= Konoe Nobuhiro =

Konoe Nobuhiro (近衛 信尋), Ōzan (応山) as a monk, was a kugyō or Japanese court noble of the Edo period (1603–1868). He was born the fourth son of Emperor Go-Yōzei. His mother was Empress Dowager Chūka, or Konoe Sakiko by birth. Nobuhiro was adopted by Konoe Nobutada, his maternal uncle, as Nobutada had no legitimate heir.

He had his genpuku ceremony in 1606 and was promoted to higher positions successively afterward. He was Udaijin in 1620; and he held the regent position of kampaku from 1623 to 1629. In 1645 he became a monk. After his death, he was buried in his family's tomb at Daitoku-ji.

It is obscure who was his wife; but there are accounts that he had three children. Hisatsugu was his son and heir. Another son became a priest at Kajū-ji (勧修寺) and was titled Kanshun (寛俊).
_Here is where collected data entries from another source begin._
(* ===== verification/TreeState.v ===== *)
(** * State of the engine tree

    [crates/engine/tree/src/tree/state.rs]: the executed blocks in memory, by hash and by number, the
    children of each, the trie updates of persisted blocks, and the canonical head;
    with what of [crates/chain-state/src/in_memory.rs] and [crates/engine/tree/src/engine.rs] it uses. *)

From S2P Require Import Prelude Ordered EngineBlocks.
Import EngineBlocks.

Module Tree.

Inductive EngineApiKind := Ethereum | OpStack.
Definition is_opstack (k : EngineApiKind) : bool := match k with OpStack => true | Ethereum => false end.

(** Trie updates of a block; [T] is the type of the updates. *)
Inductive ExecutedTrieUpdates (T : Type) :=
| Present (updates : T)
| Missing.
Arguments Present {T}. Arguments Missing {T}.

(** [take_present]: the updates, and what is left behind. *)
Definition take_present {T} (t : ExecutedTrieUpdates T) : option T * ExecutedTrieUpdates T :=
  match t with
  | Present updates => (Some updates, Missing)
  | Missing => (None, Missing)
  end.

Record ExecutedBlockWithTrieUpdates (B T : Type) := mkExecuted { block : B; trie : ExecutedTrieUpdates T }.
Arguments mkExecuted {B T}. Arguments block {B T}. Arguments trie {B T}.

(** An executed block is seen through the block in it. *)
#[global] Instance executed_block_trait {B T} `{!BlockTrait B} : BlockTrait (ExecutedBlockWithTrieUpdates B T) := {|
  block_hash := fun e => block_hash (block e);
  block_parent_hash := fun e => block_parent_hash (block e);
  block_number := fun e => block_number (block e);
|}.

(** [Vec::swap_remove], for an index in the vector. *)
Definition swap_remove {A} (i : nat) (l : list A) : list A :=
  match last l with
  | Some x => take (pred (length l)) (<[i := x]> l)
  | None => l
  end.

(** [iter().position(|b| p(b))]. *)
Fixpoint position {A} (p : A -> bool) (l : list A) : option nat :=
  match l with
  | [] => None
  | x :: l => if p x then Some 0%nat else S <$> position p l
  end.

Section tree.
Context {B T : Type} `{!BlockTrait B} `{!HashOrder}.
(** The slots of an epoch ([alloy_eips::merge::EPOCH_SLOTS]). *)
Context (EPOCH_SLOTS : Z).

Definition DEFAULT_PERSISTED_TRIE_UPDATES_RETENTION : Z := wrap_u64 (EPOCH_SLOTS * 2).
Definition OPSTACK_PERSISTED_TRIE_UPDATES_RETENTION : Z := EPOCH_SLOTS.

Abbreviation Executed := (ExecutedBlockWithTrieUpdates B T).

Record TreeState := mkTreeState {
  blocks_by_hash : gmap Z Executed;
  blocks_by_number : gmap Z (list Executed);
  parent_to_child : Index;
  persisted_trie_updates : gmap Z (Z * T);
  current_canonical_head : BlockNumHash;
  engine_kind : EngineApiKind;
}.
Implicit Types (self : TreeState) (e : Executed) (h : Z).

Definition new (head : BlockNumHash) (kind : EngineApiKind) : TreeState := mkTreeState ∅ ∅ ∅ ∅ head kind.
Definition reset self (head : BlockNumHash) : TreeState := new head (engine_kind self).
Definition block_count self : Z := Z.of_nat (size (blocks_by_hash self)).
Definition executed_block_by_hash self h : option Executed := blocks_by_hash self !! h.
Definition sealed_header_by_hash self h : option B := block <$> blocks_by_hash self !! h.

(** The loop of the method [blocks_by_hash]. *)
Fixpoint blocks_by_hash_loop (fuel : nat) self (parent_hash : Z) (acc : list Executed) : option (Z * list Executed) :=
  match fuel with
  | O => None
  | S fuel =>
      match blocks_by_hash self !! parent_hash with
      | Some executed => blocks_by_hash_loop fuel self (block_parent_hash executed) (acc ++ [executed])
      | None => Some (parent_hash, acc)
      end
  end.
(** The outer option is the fuel. *)
Definition chain_by_hash self h : option (option (Z * list Executed)) :=
  match blocks_by_hash self !! h with
  | None => Some None
  | Some b => r ← blocks_by_hash_loop (S (size (blocks_by_hash self))) self (block_parent_hash b) [b]; Some (Some r)
  end.

Definition retain_known (blocks : gmap Z Executed) (m : Index) : Index :=
  (fun children => filter (fun child => is_Some (blocks !! child)) children) <$> m.

Definition insert_executed self e : TreeState :=
  match blocks_by_hash self !! block_hash e with
  | Some _ => self
  | None =>
      let blocks := <[block_hash e := e]> (blocks_by_hash self) in
      mkTreeState blocks
        (<[block_number e := default [] (blocks_by_number self !! block_number e) ++ [e]]> (blocks_by_number self))
        (retain_known blocks (index_add (block_parent_hash e) (block_hash e) (parent_to_child self)))
        (persisted_trie_updates self) (current_canonical_head self) (engine_kind self)
  end.

(** The last part of [remove_by_hash]. *)
Definition remove_from_number (number h : Z) (m : gmap Z (list Executed)) : gmap Z (list Executed) :=
  match m !! number with
  | None => m
  | Some l =>
      match position (fun b => bool_decide (block_hash b = h)) l with
      | None => m
      | Some index =>
          match swap_remove index l with
          | [] => delete number m
          | l => <[number := l]> m
          end
      end
  end.

Definition remove_by_hash self h : option (Executed * gset Z) * TreeState :=
  match blocks_by_hash self !! h with
  | None => (None, self)
  | Some executed =>
      let p2c := index_del (block_parent_hash executed) h (parent_to_child self) in
      let children := default ∅ (p2c !! h) in
      (Some (executed, children),
       mkTreeState (delete h (blocks_by_hash self))
         (remove_from_number (block_number executed) h (blocks_by_number self)) (delete h p2c)
         (persisted_trie_updates self) (current_canonical_head self) (engine_kind self))
  end.

Fixpoint is_canonical_loop (fuel : nat) self (current_block h : Z) : option bool :=
  match fuel with
  | O => None
  | S fuel =>
      match blocks_by_hash self !! current_block with
      | Some executed =>
          let current_block := block_parent_hash executed in
          if current_block =? h then Some true else is_canonical_loop fuel self current_block h
      | None => Some false
      end
  end.
Definition is_canonical self h : option bool :=
  let current_block := nh_hash (current_canonical_head self) in
  if current_block =? h then Some true
  else is_canonical_loop (S (size (blocks_by_hash self))) self current_block h.

Definition insert_persisted self h (u : Z * T) : TreeState :=
  mkTreeState (blocks_by_hash self) (blocks_by_number self) (parent_to_child self)
    (<[h := u]> (persisted_trie_updates self)) (current_canonical_head self) (engine_kind self).

Fixpoint remove_canonical_loop (fuel : nat) self (upper_bound current_block : Z) : option TreeState :=
  match fuel with
  | O => None
  | S fuel =>
      match blocks_by_hash self !! current_block with
      | None => Some self
      | Some executed =>
          let current_block := block_parent_hash executed in
          if block_number executed <=? upper_bound then
            match remove_by_hash self (block_hash executed) with
            | (Some (removed, _), self) =>
                match (take_present (trie removed)).1 with
                | None => remove_canonical_loop fuel self upper_bound current_block
                | Some trie_updates =>
                    remove_canonical_loop fuel
                      (insert_persisted self (block_hash removed) (block_number removed, trie_updates)) upper_bound current_block
                end
            | (None, self) => remove_canonical_loop fuel self upper_bound current_block
            end
          else remove_canonical_loop fuel self upper_bound current_block
      end
  end.
Definition remove_canonical_until self (upper_bound last_persisted_hash : Z) : option TreeState :=
  canonical ← is_canonical self last_persisted_hash;
  if (canonical : bool)
  then remove_canonical_loop (S (size (blocks_by_hash self))) self upper_bound (nh_hash (current_canonical_head self))
  else Some self.

Definition prune_persisted_trie_updates self : TreeState :=
  let retention_blocks := if is_opstack (engine_kind self) then OPSTACK_PERSISTED_TRIE_UPDATES_RETENTION
                          else DEFAULT_PERSISTED_TRIE_UPDATES_RETENTION in
  let earliest_block_to_retain := Z.max 0 (nh_number (current_canonical_head self) - retention_blocks) in
  mkTreeState (blocks_by_hash self) (blocks_by_number self) (parent_to_child self)
    (filter (fun x => earliest_block_to_retain < x.2.1) (persisted_trie_updates self))
    (current_canonical_head self) (engine_kind self).

(** [for hash in hs { self.remove_by_hash(hash) }]. *)
Definition remove_all self (hs : list Z) : TreeState := foldl (fun self h => (remove_by_hash self h).2) self hs.

Fixpoint remove_queue (fuel : nat) self (blocks_to_remove : list Z) : option TreeState :=
  match fuel with
  | O => None
  | S fuel =>
      match blocks_to_remove with
      | [] => Some self
      | block :: blocks_to_remove =>
          match remove_by_hash self block with
          | (Some (_, children), self) => remove_queue fuel self (blocks_to_remove ++ set_order children)
          | (None, self) => remove_queue fuel self blocks_to_remove
          end
      end
  end.

Definition set_by_number self (m : gmap Z (list Executed)) : TreeState :=
  mkTreeState (blocks_by_hash self) m (parent_to_child self) (persisted_trie_updates self)
    (current_canonical_head self) (engine_kind self).

(** The hashes of the blocks below a number. *)
Definition hashes_below self (number : Z) : list Z :=
  mjoin ((fun x : Z * list Executed => block_hash <$> x.2) <$> filter (fun x => x.1 < number) (bt_entries (blocks_by_number self))).

(** [position] and [swap_remove] of the block with a hash: the block, and the blocks that are left. *)
Definition take_block h (l : list Executed) : option Executed * list Executed :=
  match position (fun b => bool_decide (block_hash b = h)) l with
  | Some i => (l !! i, swap_remove i l)
  | None => (None, l)
  end.

Definition prune_finalized_sidechains self (finalized : BlockNumHash) : option TreeState :=
  let self := remove_all self (hashes_below self (nh_number finalized)) in
  let self := prune_persisted_trie_updates self in
  let blocks_to_remove : list Executed := default [] (blocks_by_number self !! nh_number finalized) in
  let self := set_by_number self (delete (nh_number finalized) (blocks_by_number self)) in
  let taken := take_block (nh_hash finalized) blocks_to_remove in
  let self :=
    match taken.1 with
    | Some finalized_block => set_by_number self (<[nh_number finalized := [finalized_block]]> (blocks_by_number self))
    | None => self
    end in
  let blocks_to_remove : list Z := block_hash <$> taken.2 in
  remove_queue (S (length blocks_to_remove + size (blocks_by_hash self))) self blocks_to_remove.

Definition remove_until self (upper_bound : BlockNumHash) (last_persisted_hash : Z) (finalized : option BlockNumHash) : option TreeState :=
  let finalized := (fun f => if nh_number upper_bound <? nh_number f then upper_bound else f) <$> finalized in
  self ← remove_canonical_until self (nh_number upper_bound) last_persisted_hash;
  match finalized with
  | Some f => prune_finalized_sidechains self f
  | None => Some self
  end.

Fixpoint is_descendant_loop (fuel : nat) self (first : BlockNumHash) (current_block : Executed) : option bool :=
  match fuel with
  | O => None
  | S fuel =>
      if wrap_u64 (nh_number first + 1) <? block_number current_block then
        match blocks_by_hash self !! block_parent_hash current_block with
        | None => Some false
        | Some block => is_descendant_loop fuel self first block
        end
      else Some (block_parent_hash current_block =? nh_hash first)
  end.
Definition is_descendant self (first : BlockNumHash) (second : BlockWithParent) : option bool :=
  if bwp_parent second =? nh_hash first then Some true
  else if nh_number (bwp_block second) <=? nh_number first then Some false
  else match blocks_by_hash self !! bwp_parent second with
       | None => Some false
       | Some current_block => is_descendant_loop (S (size (blocks_by_hash self))) self first current_block
       end.

Definition set_canonical_head self (new_head : BlockNumHash) : TreeState :=
  mkTreeState (blocks_by_hash self) (blocks_by_number self) (parent_to_child self) (persisted_trie_updates self)
    new_head (engine_kind self).

(** What persisting does to the tree: the trie updates of a block, computed late, are stored
    with it ([get_canonical_blocks_to_persist] of the handler). *)
Definition set_trie_updates self h (updates : T) : TreeState :=
  mkTreeState (alter (fun e => mkExecuted (block e) (Present updates)) h (blocks_by_hash self)) (blocks_by_number self)
    (parent_to_child self) (persisted_trie_updates self) (current_canonical_head self) (engine_kind self).

Definition canonical_head self : BlockNumHash := current_canonical_head self.
Definition canonical_block_hash self : Z := nh_hash (canonical_head self).
Definition canonical_block_number self : Z := nh_number (canonical_head self).

End tree.
End Tree.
A daughter of his was a consort of Tokugawa Mitsukuni, second head of the Mito Domain.

== Family ==
Parents
- Father: Emperor Go-Yōzei (後陽成天皇, 31 December 1571 –25 September 1617)
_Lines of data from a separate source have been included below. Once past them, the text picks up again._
Lemma remove_until_ok self upper last finalized rank :
  tree_ok self -> acyclic rank (blocks_by_hash self) ->
  exists self', remove_until EPOCH_SLOTS self upper last finalized = Some self' /\ tree_ok self' /\
    (complete self -> complete self') /\ blocks_by_hash self' ⊆ blocks_by_hash self /\
    current_canonical_head self' = current_canonical_head self.
Proof.
  intros Hok Hr. unfold remove_until.
  destruct (remove_canonical_keeps self (nh_number upper) last rank Hok Hr) as (self1 & -> & Hok1 & Hc1 & Hs1 & Hh1). simpl.
  destruct finalized as [f|]; simpl; [|by exists self1].
  destruct (prune_finalized_ok EPOCH_SLOTS self1 (if nh_number upper <? nh_number f then upper else f) Hok1)
    as (self' & -> & Hok' & Hs & _ & Hc & _ & Hh & _).
  exists self'. split_and!; [done|done| |by etrans|congruence]. intros Hc0. by apply Hc, Hc1.
Qed.

Lemma tree_states_ok (rank : Z -> nat) :
  (forall blocks e, allowed blocks e -> (rank (block_parent_hash e) < rank (block_hash e))%nat) ->
  forall self, reached self -> tree_ok self /\ acyclic rank (blocks_by_hash self).
Proof.
  intros Hrank. induction 1 as [head kind|self head _ _|self e _ [Hok Hr] Ha|self head _ [Hok Hr]|self h u _ [Hok Hr]|self up last f self' _ [Hok Hr] He].
  - split; [apply tree_new_ok|]. intros h e. simpl. by rewrite lookup_empty.
  - split; [apply tree_new_ok|]. intros h e. simpl. by rewrite lookup_empty.
  - split; [by apply insert_executed_ok|]. intros h x. rewrite insert_executed_blocks.
    destruct (blocks_by_hash self !! block_hash e); [by apply Hr|].
    intros [[<- <-]|[_ ?]]%lookup_insert_Some; [by eapply Hrank|by apply Hr].
  - by split.
  - split; [by apply set_trie_ok|by apply set_trie_rank].
  - destruct (remove_until_ok self up last f rank Hok Hr) as (self1 & He1 & ? & _ & Hs & _). rewrite He in He1. injection He1 as <-.
    split; [done|]. by eapply ranked_subseteq.
Qed.
(* ===== verification/Forkchoice.v ===== *)
(** * Forkchoice states and persistence

    [crates/engine/primitives/src/forkchoice.rs]: the forkchoice states that were received, and
    [crates/engine/tree/src/tree/persistence_state.rs]: the task that writes to or removes from the
    database. *)

From S2P Require Import Prelude EngineBlocks.
Import EngineBlocks.

Module Forkchoice.

(** [ForkchoiceState] of [alloy_rpc_types_engine]. *)
Record ForkchoiceState := mkForkchoiceState {
  head_block_hash : Z;
  safe_block_hash : Z;
  finalized_block_hash : Z;
}.

(** [PayloadStatusEnum] of [alloy_rpc_types_engine], without the text of the error. *)
Inductive PayloadStatusEnum := PValid | PInvalid | PSyncing | PAccepted.

Inductive ForkchoiceStatus := FValid | FInvalid | FSyncing.
#[global] Instance forkchoice_status_eq_dec : EqDecision ForkchoiceStatus.
Proof. solve_decision. Defined.

Definition is_valid (s : ForkchoiceStatus) : bool := match s with FValid => true | _ => false end.
Definition is_invalid (s : ForkchoiceStatus) : bool := match s with FInvalid => true | _ => false end.
Definition is_syncing (s : ForkchoiceStatus) : bool := match s with FSyncing => true | _ => false end.
Definition from_payload_status (s : PayloadStatusEnum) : ForkchoiceStatus :=
  match s with
  | PValid | PAccepted => FValid
  | PInvalid => FInvalid
  | PSyncing => FSyncing
  end.

Record ReceivedForkchoiceState := mkReceived { r_state : ForkchoiceState; r_status : ForkchoiceStatus }.

Record ForkchoiceStateTracker := mkTracker {
  latest : option ReceivedForkchoiceState;
  last_syncing : option ForkchoiceState;
  last_valid : option ForkchoiceState;
}.
Implicit Types (self : ForkchoiceStateTracker).

Definition tracker_default : ForkchoiceStateTracker := mkTracker None None None.

Definition set_valid self (state : ForkchoiceState) : ForkchoiceStateTracker :=
  mkTracker (latest self) None (Some state).
Definition set_latest self (state : ForkchoiceState) (status : ForkchoiceStatus) : ForkchoiceStateTracker :=
  let self :=
    if is_valid status then set_valid self state
    else if is_syncing status then mkTracker (latest self) (Some state) (last_valid self) else self in
  mkTracker (Some (mkReceived state status)) (last_syncing self) (last_valid self).

Definition latest_status self : option ForkchoiceStatus := r_status <$> latest self.
Definition is_latest_invalid self : bool := from_option is_invalid false (latest_status self).
Definition last_valid_head self : option Z := head_block_hash <$> last_valid self.
Definition sync_target self : option Z := head_block_hash <$> last_syncing self.
Definition latest_state self : option ForkchoiceState := r_state <$> latest self.
Definition last_valid_state self : option ForkchoiceState := last_valid self.
Definition nonzero_finalized (s : option ForkchoiceState) : option Z :=
  state ← s; if finalized_block_hash state =? 0 then None else Some (finalized_block_hash state).
Definition last_valid_finalized self : option Z := nonzero_finalized (last_valid self).
Definition sync_target_state self : option ForkchoiceState := last_syncing self.
Definition sync_target_finalized self : option Z := nonzero_finalized (last_syncing self).
Definition is_empty self : bool := match latest self with None => true | Some _ => false end.

Inductive ForkchoiceStateHash := Head (h : Z) | Safe (h : Z) | Finalized (h : Z).
Definition find_hash (state : ForkchoiceState) (h : Z) : option ForkchoiceStateHash :=
  if head_block_hash state =? h then Some (Head h)
  else if safe_block_hash state =? h then Some (Safe h)
  else if finalized_block_hash state =? h then Some (Finalized h) else None.

(** ** What the tracker remembers *)

(** The tracker after a list of updates, the oldest first. *)
Definition track (updates : list (ForkchoiceState * ForkchoiceStatus)) : ForkchoiceStateTracker :=
  foldl (fun self u => set_latest self u.1 u.2) tracker_default updates.

(** The last update with a status that a predicate accepts. *)
Definition last_with (p : ForkchoiceStatus -> bool) (updates : list (ForkchoiceState * ForkchoiceStatus)) : option ForkchoiceState :=
  fst <$> last (filter (fun u => p u.2 = true) updates).

(** After any updates the tracker knows the last one, the last valid one, and the last
    one to sync to since the last valid one; invalid ones change neither. *)
Theorem tracker_exact (updates : list (ForkchoiceState * ForkchoiceStatus)) :
  latest (track updates) = (fun u => mkReceived u.1 u.2) <$> last updates /\
  last_valid (track updates) = last_with is_valid updates /\
  exists before after, updates = before ++ after /\ last_with is_valid after = None /\
    (before = [] \/ exists s, last before = Some (s, FValid)) /\
    sync_target_state (track updates) = last_with is_syncing after.
Proof.
  induction updates as [|[s st] us (IH1 & IH2 & before & after & -> & Ha & Hb & IH3)] using rev_ind.
  { split_and!; try done. exists [], []. auto. }
  unfold track. rewrite foldl_app. cbn [foldl]. fold (track (before ++ after)). cbn [fst snd].
  assert (forall p l, last_with p (l ++ [(s, st)]) = if p st then Some s else last_with p l) as Hlast.
  { intros p l. unfold last_with. rewrite filter_app. destruct (p st) eqn:E.
    - rewrite filter_cons_True, filter_nil by done. by rewrite last_snoc.
    - rewrite filter_cons_False, filter_nil by (simpl; congruence). by rewrite app_nil_r. }
  rewrite last_snoc, Hlast. split_and!; [done|destruct st; simpl; done|].
  destruct st; cbn [is_valid].
  - exists ((before ++ after) ++ [(s, FValid)]), []. rewrite app_nil_r. split_and!; [done|done| |done].
    right. exists s. by rewrite last_snoc.
  - exists before, (after ++ [(s, FInvalid)]). rewrite app_assoc, !Hlast. by split_and!.
  - exists before, (after ++ [(s, FSyncing)]). rewrite app_assoc, !Hlast. by split_and!.
Qed.

(** ** Persistence *)

Section persistence.
(** The receiver of the answer of the task, with the time of its start. *)
Context {Rx : Type}.

Inductive CurrentPersistenceAction :=
| SavingBlocks (highest : BlockNumHash)
| RemovingBlocks (new_tip_num : Z).

Record PersistenceState := mkPersistence {
  last_persisted_block : BlockNumHash;
  rx : option (Rx * CurrentPersistenceAction);
}.

Definition in_progress (p : PersistenceState) : bool := match rx p with Some _ => true | None => false end.
Definition start_remove (p : PersistenceState) (new_tip_num : Z) (r : Rx) : PersistenceState :=
  mkPersistence (last_persisted_block p) (Some (r, RemovingBlocks new_tip_num)).
Definition start_save (p : PersistenceState) (highest : BlockNumHash) (r : Rx) : PersistenceState :=
  mkPersistence (last_persisted_block p) (Some (r, SavingBlocks highest)).
Definition current_action (p : PersistenceState) : option CurrentPersistenceAction := snd <$> rx p.
Definition finish (p : PersistenceState) (hash number : Z) : PersistenceState :=
  mkPersistence (mkNumHash number hash) None.

End persistence.
Arguments PersistenceState : clear implicits.

End Forkchoice.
- Mother: Konoe Sakiko (近衛 前子)(1575 – August 11, 1630), Empress Dowager Chūka
Consorts and issues:
- Wife: Daughter of Konoe Nobutada (近衞信尹)
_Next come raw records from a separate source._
Section insert.
Context {Input : Type} (execute : V -> Input -> TreeCtx -> result Executed InsertPayloadError * V * list Z)
  (convert_to_block : V -> Input -> result RB InsertPayloadError) (input : Input).
Hypothesis execute_good : forall v ctx, match (execute v input ctx).1.1 with Ok e => good_executed e | Err e => good_failure e end.
Hypothesis convert_good : forall v, match convert_to_block v input with Ok b => good b | Err e => good_failure e end.

Lemma as_block_keeps : keeps engine_inv (as_block convert_to_block input) good good_failure.
Proof. eapply keeps_bind; [by apply (keeps_gets _ _ any)|]. intros v _. apply keeps_reads. intros s _. apply convert_good. Qed.

Lemma fail_with_block_keeps {A} e : keeps engine_inv (fail_with_block convert_to_block input e) (any : A -> Prop) good_failure.
Proof. eapply keeps_bind; [apply as_block_keeps|]. intros b Hb. by apply keeps_throw. Qed.

Lemma run_execute_keeps : keeps engine_inv (run_execute execute input) good_executed good_failure.
Proof.
  intros s Hs. unfold wp, run_execute.
  pose proof (execute_good (payload_validator s) (mkTreeCtx _ _ (state s) (h_persistence_state s) (memory s))) as He.
  destruct (execute _ _ _) as [[r v] looked_up]. eexists _, _. split_and!; [reflexivity| |done].
  apply inv_set_invalid; [by apply inv_validator|]. simpl. generalize (inv_cache s Hs). generalize (es_invalid (state s)).
  clear He. induction looked_up as [|h l IH]; intros c Hc; [done|]. simpl. apply IH. by apply (InvalidHeaders.get_ok ranked_entry).
Qed.

Lemma insert_block_or_payload_keeps id_ : keeps engine_inv (insert_block_or_payload execute convert_to_block fuel id_ input) any good_failure.
Proof.
  eapply keeps_bind; [eapply keeps_attempt, lookup_header_keeps|]. intros [[hd|]|e] _; [| |apply fail_with_block_keeps].
  { eapply keeps_bind; [apply as_block_keeps|intros; fine]. }
  eapply keeps_bind; [eapply keeps_attempt, state_provider_builder_keeps|]. intros [[b|]|e] _; [| |apply fail_with_block_keeps].
  - eapply keeps_bind; [eapply keeps_attempt, is_fork_keeps|]. intros [fork|e] _; [|apply fail_with_block_keeps].
    eapply keeps_bind; [apply run_execute_keeps|]. intros e He.
    eapply keeps_bind; [apply (keeps_modify _ _ any)|]; [intros s Hs; by apply insert_executed_inv|done|]. intros _ _.
    eapply keeps_bind; [apply emit_keeps|]. intros. fine.
  - eapply keeps_bind; [apply as_block_keeps|]. intros b Hb. eapply keeps_bind; [apply (keeps_fueled _ _ any)|].
    { intros s Hs. destruct (lowest_total _ (block_parent_hash b) (inv_buffer s Hs)) as (r & -> & _). by eexists. }
    intros a _. eapply keeps_bind; [apply (keeps_modify _ _ any)|]; [intros s Hs; by apply buffer_insert_inv|done|]. intros _ _.
    eapply keeps_bind; [by apply (keeps_gets _ _ any)|]. intros. fine.
Qed.
End insert.

Lemma insert_payload_keeps p : good_payload p -> keeps engine_inv (insert_payload fuel p) any good_failure.
Proof.
  intros Hp. apply insert_block_or_payload_keeps.
  - intros v ctx. pose proof (payload_executed v p ctx) as He. destruct (validate_payload v p ctx).1.1 as [e|[e|e]]; [| |done]; exact (Hp v _ He).
  - intros v. pose proof (Hp v) as Hv. by destruct (ensure_well_formed_payload v p); [apply Hv|].
Qed.

Lemma insert_block_keeps b : good b -> keeps engine_inv (insert_block fuel b) any good_failure.
Proof.
  intros Hb. apply insert_block_or_payload_keeps; [|done].
  intros v ctx. pose proof (block_executed v b ctx) as He. unfold good_executed, good_failure.
  destruct (validator_validate_block v b ctx).1.1 as [e|[e|e]]; [by rewrite He|by rewrite He|done].
Qed.

Lemma connect_child_keeps b : good b -> Keeps (connect_child fuel b) any.
Proof.
  intros Hb. eapply keeps_bind; [by eapply keeps_attempt, insert_block_keeps|]. intros [r|[e|e]] Hr; [| |fine].
  - eapply keeps_bind; [by apply (keeps_gets _ _ any)|]. intros s _. destruct (_ && _); [|fine]. apply fatal_keeps, make_canonical_keeps.
  - eapply keeps_bind; [by apply on_insert_block_error_keeps|]. intros. fine.
Qed.

Lemma connect_loop_keeps l : Forall good l -> Keeps (connect_loop fuel l) any.
Proof.
  induction 1 as [|b l Hb _ IH]; simpl; [fine|]. eapply keeps_bind; [by apply connect_child_keeps|]. by intros.
Qed.

Lemma take_buffered_keeps {E} h : keeps engine_inv (take_buffered h) (Forall good) (any : E -> Prop).
Proof.
  intros s Hs. destruct (inv_buffer s Hs) as [Hok Hg].
  destruct (Buffer.remove_with_children_ok (es_buffer (state s)) h Hok) as (b' & removed & He & Hok' & Ht & _).
  unfold wp, take_buffered. rewrite He. eexists _, _. split_and!; [reflexivity|apply inv_set_buffer; [done|split; [done|]]|].
  - intros k x Hx. apply (Hg k). by apply Ht in Hx as [? _].
  - apply Forall_forall. intros x Hx. destruct Ht as (_ & Ht & _). apply Ht in Hx as [? _]. eauto.
Qed.

Lemma try_connect_keeps nh : Keeps (try_connect_buffered_blocks fuel nh) any.
Proof. kbind @take_buffered_keeps. intros l Hl. by apply connect_loop_keeps. Qed.

(** *** Payloads *)

Lemma try_insert_payload_keeps p : good_payload p -> Keeps (try_insert_payload fuel p) any.
Proof.
  intros Hp. eapply keeps_bind; [by eapply keeps_attempt, insert_payload_keeps|].
  intros [[[|h m]|[|h m]]|[e|e]] Hr; try fine.
  - kbind @try_connect_keeps. intros. fine.
  - by apply on_insert_block_error_keeps.
  - apply fatal_keeps, on_new_payload_error_keeps.
Qed.

Lemma try_buffer_payload_keeps p : good_payload p -> Keeps (try_buffer_payload fuel p) any.
Proof.
  intros Hp. eapply keeps_bind; [by apply (keeps_gets _ _ any)|]. intros v _.
  destruct (ensure_well_formed_payload v p) as [b|e] eqn:E; [|apply fatal_keeps, on_new_payload_error_keeps].
  pose proof (Hp v b E) as Hb. eapply keeps_bind; [eapply (keeps_attempt _ _ any (fun e => good (ibe_block e)))|].
  - unfold buffer_block. destruct (validate_block b); [|by apply keeps_throw].
    apply keeps_modify; [intros s Hs; by apply buffer_insert_inv|done].
  - intros [[]|e] He; [fine|by apply on_insert_block_error_keeps].
Qed.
- Concubine: Court lady (家女房)
  - Konoe Hisatsugu (近衛 尚嗣, 1622 – 1653), first son
  - Hirotoshi (寛俊), Priest at Kajuji (Kanshuji) Temple, second son
  - Lady Chōkun (長君), first daughter
  - Konoe Hiroko (近衞尋子), Wife of Tokugawa Mitsukuni, second daughter
  - Third daughter, Nun at Hokke-ji (法華寺)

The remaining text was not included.